THE Interception of Communications Act, signed into law by President
Robert Mugabe last week, is unconstitutional and can be successfully
challenged in the courts, legal experts said yesterday.

The government will find it difficult to adequately monitor
communications, particularly e-mails and other internet communications, they
said.

The law authorises the government to set up an interception centre to
eavesdrop on telephone conversations, open mail, and intercept e-mails and
faxes.

But legal experts told The Standard yesterday the law was an
unwarranted infringement on people’s rights.

David Coltart, secretary for legal affairs in the pro-Senate faction
of the Movement for Democratic Change (MDC), said the law was
unconstitutional and will have serious repercussions on people’s rights and
freedom of expression.

“There is no independent review of any interception of a person’s
communication,” said Coltart. “It (the law) is an unjustifiable invasion of
a person’s rights.”

He said the government would have a tough time implementing the law.

“There are practical difficulties in implementing the law,” he said,
“especially in the current environment when there is no foreign currency in
the country.

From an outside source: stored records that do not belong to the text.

(** The conversion of a template literal's [${v}]. *)
Fixpoint ToString (v : value) : string :=
  match v with
  | Undefined => "undefined"
  | Null => "null"
  | Bool true => "true"
  | Bool false => "false"
  | Num n => Number_toString n
  | Str s => s
  | Arr elements =>
      String.concat ","
        (map (fun e => match e with
                       | Undefined | Null => ""
                       | _ => ToString e
                       end) elements)
  | Obj _ => "[object Object]"
  end.

(** [a || b] *)
Definition or (a b : value) : value := if ToBoolean a then a else b.

Fixpoint lookup (name : string) (properties : list (string * value)) : value :=
  match properties with
  | [] => Undefined
  | (k, v) :: rest => if String.eqb k name then v else lookup name rest
  end.

(** [v.name], for a name that no prototype defines: a [TypeError] on
    [null] and [undefined], [undefined] on a value without the property. *)
Definition get (v : value) (name : string) : result value :=
  match v with
  | Undefined | Null => Throw TypeError
  | Obj properties => Ok (lookup name properties)
  | _ => Ok Undefined
  end.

The equipment to monitor communications has to be imported, and
I doubt if the service providers have the capacity to do so. They will find
it difficult to adequately monitor communications, particularly e-mails. “

The president of the Law Society of Zimbabwe, Beatrice Mtetwa, said
the law could be challenged in the Supreme Court.

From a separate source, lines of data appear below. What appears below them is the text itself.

(** * Heap-based segment tree for stabbing queries

    A shallow embedding of [stab_query_segment_tree.py]: the class
    [SegmentTree] (constructor, [insert], [stab_query], [complete],
    [lowest_incomplete]) together with the two library functions it relies
    on, [bisect.bisect_right] and [math.log].

    Python integers are unbounded and are modelled by [Z].  The node-count
    array [self.__tree] is a [list Z] read and updated by index, with
    Python's rule for negative and out-of-range subscripts written out.
    Exceptions are values of an error monad; loops are structural
    recursions on a fuel argument, and running out of fuel is a separate
    outcome that the development proves unreachable. *)

From Stdlib Require Import ZArith Lia List Bool Sorted Permutation FinFun.
From Stdlib Require Import Ascii String.
From stdpp Require Import base tactics list sorting gmap.

Open Scope Z_scope.

(** ** Outcomes of a Python call *)

Inductive exn : Type :=
| ValueError   (* "math domain error" *)
| IndexError.  (* "list index out of range" *)

Inductive result (A : Type) : Type :=
| Ok (a : A)
| Raise (e : exn)
| OutOfFuel.

Arguments Ok {A} a.
Arguments Raise {A} e.
Arguments OutOfFuel {A}.

Definition bind {A B : Type} (m : result A) (k : A -> result B) : result B :=
  match m with
  | Ok a => k a
  | Raise e => Raise e
  | OutOfFuel => OutOfFuel
  end.

Notation "'do' x <- m ; k" := (bind m (fun x => k))
  (at level 10, x name, m at level 100, k at level 200).

(** ** Python lists subscripted by an integer *)

Module pylist.

(** Position designated by subscript [i] in a list of length [len]:
    [0 <= i < len] is itself, [-len <= i < 0] counts from the end,
    anything else is out of range. *)
Definition index (len : nat) (i : Z) : option nat :=
  let n := Z.of_nat len in
  if (0 <=? i) && (i <? n) then Some (Z.to_nat i)
  else if (- n <=? i) && (i <? 0) then Some (Z.to_nat (n + i))
  else None.

(** [l[i]] *)
Definition getitem (l : list Z) (i : Z) : result Z :=
  match index (length l) i with
  | Some k => Ok (nth k l 0)
  | None => Raise IndexError
  end.

(** [l[i] += d] *)
Definition iadd (l : list Z) (i : Z) (d : Z) : result (list Z) :=
  match index (length l) i with
  | Some k => Ok (<[k := nth k l 0 + d]> l)
  | None => Raise IndexError
  end.

End pylist.

(** ** [bisect.bisect_right] *)

Module bisect.

(** The loop of [bisect_right(a, x, lo, hi)]:
    [while lo < hi: mid = (lo + hi) // 2;
       if x < a[mid]: hi = mid else: lo = mid + 1]. *)
Fixpoint bisect_loop (fuel : nat) (a : list Z) (x : Z) (lo hi : nat) : nat :=
  match fuel with
  | O => lo
  | S fuel' =>
      if (lo <? hi)%nat then
        let mid := ((lo + hi) / 2)%nat in
        if x <? nth mid a 0
        then bisect_loop fuel' a x lo mid
        else bisect_loop fuel' a x (mid + 1)%nat hi
      else lo
  end.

She said: “They had been intercepting before the debate, and what this
law simply does is to legalise what they have already been doing”.

The spokesperson of the Morgan Tsvangirai anti-Senate faction of the
MDC, Nelson Chamisa, condemned Zanu PF for using Parliament to deprive
people of their liberties.

“Instead of expanding people’s freedoms, we are restricting them,”
said Chamisa. “This is an anti-technology, anti-people and
anti-modernisation law. This is a state of paranoia and panic by this
regime. Nobody is safe – the church, the media, workers’ union, opposition
parties and civil society. The law will be used to crucify whoever is
perceived to be of a different political view to those in power.”

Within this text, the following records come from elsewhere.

(** C10: there is a text, "In 2021 we said; on 2023-09 we did", on which
    [_find_date_in_text] returns year 2021, the first 20\d\d token (at
    index 3), with month 9, the digits of the first YYYY[.-/]MM match,
    which is "2023-09" at index 20, a later mention of another year; the
    word before "2021" is "In", no month name. *)
Theorem find_date_mixes_mentions :
  exists text : str,
    text = u "In 2021 we said; on 2023-09 we did" /\
    _find_date_in_text text = Ok (Some (Datetime 2021 9 1)) /\
    option_map (fun m => (m_start m, group "1" m)) (search re_year text)
    = Some (3, u "2021") /\
    option_map (fun m => (group "1" m, month_lookup (lower (group "1" m))))
               (search (re_word_year (u "2021")) text)
    = Some (u "In", None) /\
    option_map (fun m => (m_start m, firstn 7 (skipn (m_start m) text), group "1" m))
               (search re_year_num text)
    = Some (20, u "2023-09", u "09").
Proof.
  exists (u "In 2021 we said; on 2023-09 we did").
  repeat split; vm_compute; reflexivity.
Qed.

(** ** Explicit date strings *)

Lemma parse_mdy_attempt (s : str) : parse_mdy s = Spec.attempt_mdy s.
Proof.
  unfold parse_mdy, Spec.attempt_mdy, Spec.named_month.
  destruct (search re_mdy s) as [m|]; reflexivity.
Qed.

Lemma parse_dmy_attempts (s : str) :
  parse_dmy s = Spec.first_success [Spec.attempt_dmy s; Spec.attempt_mdy s].
Proof.
  unfold parse_dmy, Spec.attempt_dmy, Spec.named_month.
  rewrite parse_mdy_attempt. cbn [Spec.first_success].
  destruct (search re_dmy s) as [m|]; [|destruct (Spec.attempt_mdy s); reflexivity].
  cbv zeta.
  destruct (month_lookup (lower (group "mon" m))) as [n|];
    [|destruct (Spec.attempt_mdy s); reflexivity].
  destruct (n =? 0)%Z; [destruct (Spec.attempt_mdy s); reflexivity|].
  destruct (datetime_new _ _ _); cbn [try_return]; [reflexivity|].
  destruct (Spec.attempt_mdy s); reflexivity.
Qed.

Lemma parse_ymd_attempts (s : str) :
  parse_ymd s =
  Spec.first_success [Spec.attempt_ymd s; Spec.attempt_dmy s; Spec.attempt_mdy s].
Proof.
  unfold parse_ymd, Spec.attempt_ymd. rewrite parse_dmy_attempts.
  cbn [Spec.first_success].
  destruct (search re_ymd s) as [m|]; [|reflexivity].
  destruct (datetime_new _ _ _); reflexivity.
Qed.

Chamisa sits in the parliamentary portfolio committee on transport and
communications. He said yesterday that during public hearings on the law
only soldiers overwhelmingly supported it.

“We need to put to finality this madness of using Parliament to
rubberstamp this crescendo against the people. This is clearly a war against
the people. What is left now is for them to legalise the setting up of
gadgets in people’s bedrooms,” said Chamisa.

Chairperson of the Media Institute of Southern Africa (MISA) Zimbabwe
Chapter, Loughty Dube said Zimbabwe did not need such laws which stifled
freedom of expression. He said prying into people’s conversations was
“simply an indication of a government that is afraid of its own citizens”.

Under the law, Internet service providers (ISPs) have to install
equipment to facilitate interception “at all times or when so required” and
ensure that the equipment allows full-time monitoring of communications.

An official with an ISP in Harare, requesting anonymity, said they did
not have the capacity to implement the requirements, and – like shop owners
in the ongoing price blitz – could be forced out of business.

“This law is too expensive for Zimbabwe. All the equipment has to be
imported, and we do not have foreign currency for that. Most ISPs would be
forced to close shop,” he said.

Last year, the Zimbabwe Internet Service Providers Association (ZISPA)
told the parliamentary portfolio committee on transport and communications
that the law (then a Bill) “is very vague in its provisions and extremely
broad in scope”.

ZISPA also warned that “private and confidential personal information
could be intercepted and misused by officials who obtain access to it”.

“This could include communications between lawyers and clients,
doctors and patients, priests and their flock, journalists and their
sources”, wrote ZISPA.

Yesterday ZISPA chairperson Jim Holland was said to be out of the
country.

The government says the law is necessary to protect the country from
international terrorism and espionage, and is not unique to Zimbabwe.